++++ DATASET EXTRACT ++++

(** ** Runner *)

(** The lines [run_quiz] writes, each with the statement that writes it. *)
Inductive printed :=
| PHeader (idx total : nat)      (* print(f"\nQuestion {idx} of {total}") *)
| PText (t : str)                (* print(q.text) *)
| PChoice (letter : ascii) (t : str)   (* print(f"  {letter}. {text}") *)
| PPrompt                        (* the prompt of input(prompt) *)
| PInputClosed                   (* print("\nInput closed.") *)
| PNeedLetter                    (* print("Please enter at least one letter.") *)
| PInvalid (invalid : list ascii)
      (* print(f"Invalid option(s): {', '.join(invalid)}. Try again.") *)
| PExactly (expected_n : nat)
      (* print(f"Please select exactly {expected_n} unique letter(s).") *)
| PCorrect                       (* the line that ends in "Correct!" *)
| PIncorrect                     (* the line that ends in "Incorrect." *)
| PCorrectAnswer (corr_info : list (ascii * str))
      (* print(f"Correct answer: {corr_info}") *)
| PScore (correct running_total : nat)
      (* print(f"Score: {correct}/{running_total}") *)
| PFinalScore (correct total : nat)
      (* print(f"\nYour final score: {correct}/{total}") *)
| PPassed (final_score : float)
      (* print(f"\nCongratulations! ... {final_score*100}/100") *)
| PNotPassed.                    (* print(f"\nSorry, you have not passed ...") *)

(** [str(n)] *)
Definition str_of_nat (n : nat) : str :=
  lit (NilEmpty.string_of_uint (Nat.to_uint n)).

(** The text of the two score lines. *)
Definition score_text (label : str) (c t : nat) : str :=
  label ++ str_of_nat c ++ "/"%char :: str_of_nat t.

Definition line_text (p : printed) : option str :=
  match p with
  | PScore c rt => Some (score_text (lit "Score: ") c rt)
  | PFinalScore c t =>
      Some ("010"%char :: score_text (lit "Your final score: ") c t)
  | PInputClosed => Some ("010"%char :: lit "Input closed.")
  | _ => None
  end.

Inductive exn := IndexError | ZeroDivisionError.

(** How a call of [run_quiz] ends: it falls off its end, it returns from
    the handler of [EOFError], or an exception leaves it. *)
Inductive outcome := Finished | InputClosed | Raised (e : exn).

(** Python sets of letters, as lists. *)
Definition set_of (l : list ascii) : list ascii := nodup ascii_dec l.

Definition mem (c : ascii) (l : list ascii) : bool :=
  existsb (Ascii.eqb c) l.

Definition issubset (a b : list ascii) : bool :=
  forallb (fun c => mem c b) a.

Definition set_eqb (a b : list ascii) : bool := issubset a b && issubset b a.

Fixpoint insert_sorted (c : ascii) (l : list ascii) : list ascii :=
  match l with
  | [] => [c]
  | d :: l' => if nat_of_ascii c <=? nat_of_ascii d then c :: l
               else d :: insert_sorted c l'
  end.

Definition sorted (l : list ascii) : list ascii :=
  fold_right insert_sorted [] l.

(** [corr_texts.get(l, '')] for the dict built from the choices, where a
    later pair replaces an earlier one with the same letter. *)
Fixpoint corr_text (chs : list (ascii * str)) (l : ascii) : str :=
  match chs with
  | [] => []
  | (l', t) :: chs' =>
      if mem l (map fst chs') then corr_text chs' l
      else if Ascii.eqb l' l then t else []
  end.

(** [multi] *)
Definition is_multi (q : Question) : bool :=
  match choose_n q with
  | Some n => 1 <? n
  | None => false
  end
  || (1 <? length (correct_letters q)).

(** [q.choose_n or len(q.correct_letters)] *)
Definition expected_count (q : Question) : nat :=
  match choose_n q with
  | Some (S n) => S n
  | _ => length (correct_letters q)
  end.

(** What one pass of the validation loop does with the line it read. *)
Inductive verdict :=
| Retry (msg : printed)
| Scored (is_correct : bool)
| Fails (e : exn).

Definition check_answer (q : Question) (chs : list (ascii * str))
  (multi : bool) (line : str) : verdict :=
  let raw := strip line in
  let letters := map upper (filter is_alpha raw) in
  match letters with
  | [] => Retry PNeedLetter
  | first :: _ =>
      let valid_letters := map fst chs in
      if negb (issubset letters valid_letters)
      then Retry (PInvalid
                    (sorted (filter (fun c => negb (mem c valid_letters))
                               (set_of letters))))
      else if multi then
        let expected_n := expected_count q in
        if negb (length (set_of letters) =? expected_n)
        then Retry (PExactly expected_n)
        else Scored (set_eqb letters (correct_letters q))
      else
        match correct_letters q with
        | c0 :: _ => Scored (Ascii.eqb first c0)
        | [] => Fails IndexError
        end
  end.

(** The validation loop.  The standard input is the list of the lines
    still to come; [input] raises [EOFError] when it is empty. *)
Inductive asked :=
| Eof
| Answer (is_correct : bool) (rest : list str)
| Error (e : exn).
(* ===== verification/_CoqProject ===== *)
-Q . S2P
Prelude.v
Actors.v
Lifecycle.v
StageClaim.v
Delivery.v
Thread.v
Acceptance.v
Database.v
Tx.v
State.v
ThreadStore.v
ClaimStore.v
WorkflowStore.v
WorkflowCommands.v
AgentRun.v
AgentStore.v
AgentCommands.v
AgentEffects.v
AgentProperties.v
TaskStore.v
TaskGraph.v
WorkflowEffects.v
WorkflowInvariant.v
WorkflowOutcomes.v
WorkflowSafety.v
TaskEffects.v
TaskInvariant.v
StoreCommands.v
Refinement.v
History.v
Changes.v
Workspace.v
Records.v
Progress.v
ClaimProgress.v
Demo.v
WorkflowProperties.v
RecordProperties.v
ReadProperties.v
PlanProperties.v
Http.v
Idempotency.v
IdempotencySystem.v
IdempotencyProperties.v
Access.v
AccessProperties.v
Delegation.v
Membership.v
MembershipProperties.v
Events.v
Identity.v
IdentityStore.v
IdentityService.v
Gateway.v
IdentitySystem.v
IdentityInvariant.v
IdentityProperties.v
Relay.v
RelayProperties.v
PlanningStore.v
CriteriaStore.v
PlanningEffects.v
PlanningCommands.v
PlanningInvariant.v
PlanningMoves.v
PlanningProperties.v
Attachment.v
Paths.v
BlobStore.v
AttachmentStore.v
AttachmentTables.v
AttachmentSystem.v
AttachmentProperties.v
DeliveryStore.v
DeliveryInvariant.v
DeliverySystem.v
Providers.v
DeliveryService.v
DeliveryProperties.v
Lemma fail_if_Err b e e' : fail_if b e = Err e' <-> b = true /\ e = e'.
Proof. destruct b; unfold fail_if; naive_solver. Qed.

(** Boolean conditions of the code as propositions. *)
Ltac go_bool_step :=
  match goal with
  | H : _ && _ = true |- _ => apply andb_true_iff in H as [? ?]
  | H : _ || _ = false |- _ => apply orb_false_iff in H as [? ?]
  | H : negb _ = true |- _ => apply negb_true_iff in H
  | H : negb _ = false |- _ => apply negb_false_iff in H
  | H : bool_decide _ = true |- _ => apply bool_decide_eq_true in H
  | H : bool_decide _ = false |- _ => apply bool_decide_eq_false in H
  | H : (_ <? _) = true |- _ => apply Z.ltb_lt in H
  | H : (_ <? _) = false |- _ => apply Z.ltb_ge in H
  | H : (_ <=? _) = true |- _ => apply Z.leb_le in H
  | H : (_ <=? _) = false |- _ => apply Z.leb_gt in H
  | H : (_ =? _) = true |- _ => apply Z.eqb_eq in H
  | H : (_ =? _) = false |- _ => apply Z.eqb_neq in H
  end.
Ltac go_bool := repeat go_bool_step.

(** Inverts a successful (or failed) run of a result-valued function, one Go statement per step. *)
Ltac go_step :=
  match goal with
  | H : (_ ≫= _) = Ok _ |- _ => apply bind_Ok in H as (? & ? & ?)
  | H : fail_if _ _ = Ok _ |- _ => apply fail_if_Ok in H
  | H : fail_if _ _ = Err _ |- _ => apply fail_if_Err in H as [? ?]
  | H : mret _ = Ok _ |- _ => injection H as H
  | H : Ok _ = Ok _ |- _ => injection H as H
  | H : Err _ = Err _ |- _ => injection H as H
  | H : Ok _ = Err _ |- _ => discriminate H
  | H : Err _ = Ok _ |- _ => discriminate H
  | H : (if ?b then _ else _) = Ok _ |- _ => destruct b eqn:?
  | H : match ?x with _ => _ end = Ok _ |- _ => destruct x eqn:?
  | u : unit |- _ => destruct u
  | _ => go_bool_step
  end.
Ltac go_inv := repeat (go_step; simplify_eq/=).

++++

### REQUIREMENT
Print, from the entries above, the line with "Lemma fail_if_Err b", the line with "Err _ = Err" and all lines between them, exactly and with nothing else.

### OUTPUT OF THE TASK
Lemma fail_if_Err b e e' : fail_if b e = Err e' <-> b = true /\ e = e'.
Proof. destruct b; unfold fail_if; naive_solver. Qed.

(** Boolean conditions of the code as propositions. *)
Ltac go_bool_step :=
  match goal with
  | H : _ && _ = true |- _ => apply andb_true_iff in H as [? ?]
  | H : _ || _ = false |- _ => apply orb_false_iff in H as [? ?]
  | H : negb _ = true |- _ => apply negb_true_iff in H
  | H : negb _ = false |- _ => apply negb_false_iff in H
  | H : bool_decide _ = true |- _ => apply bool_decide_eq_true in H
  | H : bool_decide _ = false |- _ => apply bool_decide_eq_false in H
  | H : (_ <? _) = true |- _ => apply Z.ltb_lt in H
  | H : (_ <? _) = false |- _ => apply Z.ltb_ge in H
  | H : (_ <=? _) = true |- _ => apply Z.leb_le in H
  | H : (_ <=? _) = false |- _ => apply Z.leb_gt in H
  | H : (_ =? _) = true |- _ => apply Z.eqb_eq in H
  | H : (_ =? _) = false |- _ => apply Z.eqb_neq in H
  end.
Ltac go_bool := repeat go_bool_step.

(** Inverts a successful (or failed) run of a result-valued function, one Go statement per step. *)
Ltac go_step :=
  match goal with
  | H : (_ ≫= _) = Ok _ |- _ => apply bind_Ok in H as (? & ? & ?)
  | H : fail_if _ _ = Ok _ |- _ => apply fail_if_Ok in H
  | H : fail_if _ _ = Err _ |- _ => apply fail_if_Err in H as [? ?]
  | H : mret _ = Ok _ |- _ => injection H as H
  | H : Ok _ = Ok _ |- _ => injection H as H
  | H : Err _ = Err _ |- _ => injection H as H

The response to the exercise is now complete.